Personal information
- Date of birth: 13 September 1986 (age 39)
- Place of birth: Gouda, Netherlands
- Position: Midfielder

Team information
- Current team: ADO Den Haag (youth coach)

Youth career
- WSE Waddinxveen
- ADO Den Haag

Senior career*
- Years: Team / Apps / (Gls)
- 2005–2010: ADO Den Haag / 65 / (0)
- 2009: → Haarlem (loan) / 9 / (0)
- 2010–2012: AGOVV Apeldoorn / 55 / (1)
- 2012–2014: FC Volendam / 56 / (2)
- 2014–2021: SVV Scheveningen

Managerial career
- 2019–2020: ADO Den Haag (physical coach)
- 2020–: ADO Den Haag (youth coach)

= Levi Schwiebbe =

Dutch footballer (born 1986)

Levi Schwiebbe (born 13 September 1986) is a Dutch retired footballer who played as a midfielder.

==Career==
Schwiebbe began his career with WSE Waddinxveen and was than scouted from ADO Den Haag.
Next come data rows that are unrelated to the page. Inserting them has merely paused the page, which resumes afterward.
(* ===== verification/BdevsProps.v ===== *)
(** The reference counts of block devices. *)
From S2P Require Import Prelude WaitLib Pow2 BlockDev Bio Bdevs.
Local Open Scope Z_scope.

Module BdevsProps.
Import Pow2 BlockDev WaitLib AllocLib Counts Bdevs.

Notation one b := (if b then 1 else 0).

Section props.
Context {H : Type} `{!AllocOps H} `{!AllocLaws H}.
Abbreviation world := (Bdevs.world (H := H)).
Implicit Types w : world.
Abbreviation devs w := (b_devs (w_bdevs w)).
Abbreviation names w := (b_names (w_bdevs w)).
Abbreviation dlist w := (b_list (w_bdevs w)).

Definition is_live (d : device) : bool := 0 <? ref (dev d).
(** A live subdevice holds a reference to its parent. *)
Definition kid (p : Z) (d : device) : bool := d_subdev d && is_live d && (d_parent d =? p).

(** The references that callers of [bio_open] hold: what is left of the count
    without the list and the subdevices. *)
Definition opens w (p : Z) : Z :=
  match devs w !! p with
  | Some d => ref (dev d) - one (bool_decide (p ∈ dlist w)) - count (kid p) (devs w)
  | None => 0
  end.

Definition size_ok (bs : Z) : bool := (0 <? bs) && (bs <? 2 ^ 32) && ispow2 bs.

Record Inv w : Prop := {
  iv_null : devs w !! 0 = None;
  iv_noname : names w !! 0 = None;
  iv_ref p d : devs w !! p = Some d -> 0 <= ref (dev d) < 2 ^ 31;
  iv_opens p : 0 <= opens w p;
  iv_nodup : NoDup (dlist w);
  iv_list p : p ∈ dlist w -> is_Some (devs w !! p);
  iv_parent c d : devs w !! c = Some d -> d_subdev d = true -> is_live d = true -> is_Some (devs w !! d_parent d);
  iv_name p d : devs w !! p = Some d -> is_live d = true -> names w !! d_name d = Some (name (dev d));
  iv_apart p p' d d' : devs w !! p = Some d -> devs w !! p' = Some d' -> is_live d = true -> is_live d' = true ->
    d_name d = d_name d' -> p = p';
  iv_heap : alloc_ok (w_heap w);
  iv_alloc p : is_Some (devs w !! p) \/ is_Some (names w !! p) -> allocated (w_heap w) p;
  iv_kinds p : is_Some (devs w !! p) -> names w !! p = None;
  iv_size p d : devs w !! p = Some d -> size_ok (block_size (dev d)) = true
}.

Lemma listed_live w p d : Inv w -> devs w !! p = Some d -> p ∈ dlist w -> 0 < ref (dev d).
Proof.
  intros Hi Hp Hl. pose proof (iv_opens _ Hi p) as Ho. unfold opens in Ho. rewrite Hp, bool_decide_eq_true_2 in Ho by done.
  pose proof (count_nonneg (kid p) (devs w)). lia.
Qed.

Lemma opens_live w p d : Inv w -> devs w !! p = Some d -> 1 <= opens w p -> 0 < ref (dev d).
Proof.
  intros Hi Hp Ho. unfold opens in Ho. rewrite Hp in Ho. pose proof (count_nonneg (kid p) (devs w)). destruct (bool_decide _); lia.
Qed.

Definition put_dev (p : Z) (d : device) w : world := MkWorld (with_devs (<[p := d]> (devs w)) (w_bdevs w)) (w_heap w).

(** Changing what a device refers to. *)
Lemma Inv_put w p d d' : Inv w -> devs w !! p = Some d -> d_name d' = d_name d -> name (dev d') = name (dev d) ->
  block_size (dev d') = block_size (dev d) -> 0 <= ref (dev d') < 2 ^ 31 -> (is_live d' = true -> is_live d = true /\ d_subdev d' = d_subdev d /\ d_parent d' = d_parent d) ->
  (forall q, 0 <= opens (put_dev p d' w) q) -> Inv (put_dev p d' w).
Proof.
  intros [] Hp Hn Hnm Hbs Hr Hlive Hop.
  assert (forall q, is_Some (<[p := d']> (devs w) !! q) <-> is_Some (devs w !! q)) as Hdom.
  { intros q. rewrite lookup_insert. case_decide as E; [|done]. subst. rewrite Hp. by split; intros _; eexists. }
  assert (forall q e, <[p := d']> (devs w) !! q = Some e -> is_live e = true -> exists e0, devs w !! q = Some e0 /\ is_live e0 = true /\
    d_name e = d_name e0 /\ name (dev e) = name (dev e0) /\ d_subdev e = d_subdev e0 /\ d_parent e = d_parent e0) as Hold.
  { intros q e. rewrite lookup_insert. case_decide as E; [|by intros ? ?; exists e]. subst. intros [= <-] He.
    destruct (Hlive He) as (? & ? & ?). by exists d. }
  split; cbn; try done.
  - rewrite lookup_insert_ne; [done|congruence].
  - intros q e. rewrite lookup_insert. case_decide; [by intros [= <-]|]. apply iv_ref0.
  - intros q Hq. by apply Hdom, iv_list0.
  - intros c e Hc Hs He. destruct (Hold c e Hc He) as (e0 & H0 & Hl0 & _ & _ & Hs0 & ->). apply Hdom. apply (iv_parent0 c e0); congruence.
  - intros q e Hq He. destruct (Hold q e Hq He) as (e0 & H0 & Hl0 & -> & -> & _). eauto.
  - intros q q' e e' Hq Hq' He He' Hnn. destruct (Hold q e Hq He) as (e0 & H0 & Hl0 & E0 & _), (Hold q' e' Hq' He') as (e1 & H1 & Hl1 & E1 & _).
    apply (iv_apart0 q q' e0 e1); congruence.
  - intros q Hq. apply iv_alloc0. destruct Hq; [left; by apply Hdom|by right].
  - intros q Hq. by apply iv_kinds0, Hdom.
  - intros q e. rewrite lookup_insert. case_decide; [intros [= <-]; rewrite Hbs; eauto|eauto].
Qed.

(** Open references after a change of one device. *)
Lemma opens_put w p d d' q : devs w !! p = Some d ->
  opens (put_dev p d' w) q = opens w q + (if bool_decide (q = p) then ref (dev d') - ref (dev d) else 0) +
    (if bool_decide (is_Some (devs w !! q)) then one (kid q d) - one (kid q d') else 0).
Proof.
  intros Hp. unfold opens. cbn. rewrite (count_update _ _ _ _ d' Hp), lookup_insert. destruct (decide (p = q)) as [<-|Hne].
  - rewrite Hp, (bool_decide_eq_true_2 (p = p)), (bool_decide_eq_true_2 (is_Some (Some d))) by (done || by eexists). lia.
  - rewrite (bool_decide_eq_false_2 (q = p)) by congruence. destruct (devs w !! q) as [e|].
    + rewrite (bool_decide_eq_true_2 (is_Some (Some e))) by by eexists. lia.
    + rewrite (bool_decide_eq_false_2 (is_Some None)) by by intros [? ?]. lia.
Qed.

(** * Dropping a reference *)

(** What the rest of the system keeps: dead devices, and the names of no live
    device. *)
Definition same_dead w w' : Prop :=
  (forall q e, devs w !! q = Some e -> is_live e = false -> devs w' !! q = Some e) /\
  (forall a, (forall q e, devs w !! q = Some e -> is_live e = true -> d_name e ≠ a) -> names w' !! a = names w !! a).

(** Devices keep their names, and none comes to life. *)
Definition fewer w w' : Prop := forall q e, devs w' !! q = Some e -> exists e0, devs w !! q = Some e0 /\
  d_name e = d_name e0 /\ (is_live e = true -> is_live e0 = true).

Lemma fewer_trans w w' w'' : fewer w w' -> fewer w' w'' -> fewer w w''.
Proof. intros H1 H2 q e Hq. destruct (H2 q e Hq) as (e1 & Hq1 & -> & Hl). destruct (H1 q e1 Hq1) as (e0 & ? & ? & ?). exists e0. auto. Qed.

Lemma fewer_put w p d d' : devs w !! p = Some d -> d_name d' = d_name d -> (is_live d' = true -> is_live d = true) -> fewer w (put_dev p d' w).
Proof.
  intros Hp Hn Hl q e. cbn. rewrite lookup_insert. case_decide as E; [subst; intros [= <-]; by exists d|]. intros Hq. by exists e.
Qed.

(** No name is new, and what is no name stays allocated. *)
Definition calm w w' : Prop := forall q, names w !! q = None ->
  names w' !! q = None /\ (allocated (w_heap w) q -> allocated (w_heap w') q).

Lemma calm_trans w w' w'' : calm w w' -> calm w' w'' -> calm w w''.
Proof. intros H1 H2 q Hq. destruct (H1 q Hq) as [Hq' Ha]. destruct (H2 q Hq') as [? ?]. auto. Qed.

(** The name of a device that dies is freed. *)
Definition dies q w' : Prop := forall e, devs w' !! q = Some e -> is_live e = false.
Definition freed w w' : Prop := forall q e, devs w !! q = Some e -> is_live e = true -> dies q w' -> names w' !! d_name e = None.

Lemma freed_none w w' : (forall q e, devs w !! q = Some e -> is_live e = true -> exists e', devs w' !! q = Some e' /\ is_live e' = true) -> freed w w'.
Proof. intros Hl q e Hq He Hd. destruct (Hl q e Hq He) as (e' & Hq' & He'). rewrite (Hd e' Hq') in He'. done. Qed.

Definition dropped (p : Z) w w' : Prop :=
  Inv w' /\ dlist w' = dlist w /\ (forall q, opens w' q = opens w q - one (bool_decide (q = p))) /\
  same_dead w w' /\ fewer w w' /\ calm w w' /\ freed w w'.

Lemma wp_upd_dev w p d f (Q : unit -> world -> Prop) : devs w !! p = Some d -> Q tt (put_dev p (f d) w) -> wp (upd_dev p f) w Q.
Proof. intros Hp HQ. unfold upd_dev, dev_at, set_dev, upd_bdevs. wp_step. exists d. split; [done|]. by wp_step. Qed.

Lemma wp_dev_at w p d (Q : device -> world -> Prop) : devs w !! p = Some d -> Q d w -> wp (dev_at p) w Q.
Proof. intros Hp HQ. unfold dev_at. wp_step. by exists d. Qed.

(** Releasing the name of a dead device. *)
Definition drop_name (a : Z) w (h : H) : world := MkWorld (with_names (delete a (names w)) (w_bdevs w)) h.

Lemma free_string_ok w a : Inv w -> is_Some (names w !! a) -> (forall q e, devs w !! q = Some e -> is_live e = true -> d_name e ≠ a) ->
  wp (free_string a) w (fun _ w' => Inv w' /\ devs w' = devs w /\ dlist w' = dlist w /\ (forall b, b ≠ a -> names w' !! b = names w !! b) /\
    calm w w' /\ names w' !! a = None).
Proof.
  intros Hi [nm Hnm] Hno. unfold free_string. destruct (Z.eqb_spec a 0) as [->|Ha0]; [by rewrite (iv_noname _ Hi) in Hnm|].
  unfold string_at, upd_bdevs. wp_step. exists nm. split; [done|]. wp_step.
  pose proof (free_ok (w_heap w) a (iv_heap _ Hi) (iv_alloc _ Hi a (or_intror (ex_intro _ nm Hnm)))) as Hf.
  unfold wp, on_heap in *. cbn. destruct (free a (w_heap w)) as [[[] h]|]; [|done]. destruct Hf as [Hok Hal]. cbn.
  split_and!; try done; [|intros b Hb; by rewrite lookup_delete_ne| |apply lookup_delete_eq];
    [|intros q Hq; cbn; assert (q ≠ a) by (intros ->; congruence); rewrite lookup_delete_ne by done; auto].
  destruct Hi. split; cbn; try done.
  - by rewrite lookup_delete_ne.
  - intros p d Hp Hl. rewrite lookup_delete_ne; [eauto|]. intros E. by apply (Hno p d).
  - intros p Hp. apply Hal; [|apply iv_alloc0; destruct Hp as [Hp|Hp]; [by left|right; by apply lookup_delete_is_Some in Hp as [_ ?]]].
    intros ->. destruct Hp as [Hp|Hp]; [|by rewrite lookup_delete_eq in Hp; destruct Hp]. by rewrite (iv_kinds0 a Hp) in Hnm.
  - intros p Hp. rewrite lookup_delete. case_decide; [done|]. by apply iv_kinds0.
Qed.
He was sent on loan to Haarlem in January 2009. In 2010, he joined AGOVV Apeldoorn and stayed until the summer of 2012 when he signed with FC Volendam.

==Coaching career==
During his time as an active player for SVV Scheveningen, Schwiebbe also worked as the person in charge of the club's youth development. In March 2019, Schwiebbe began working at ADO Den Haag as a physical coach. From there, he worked in several roles within the academy of ADO.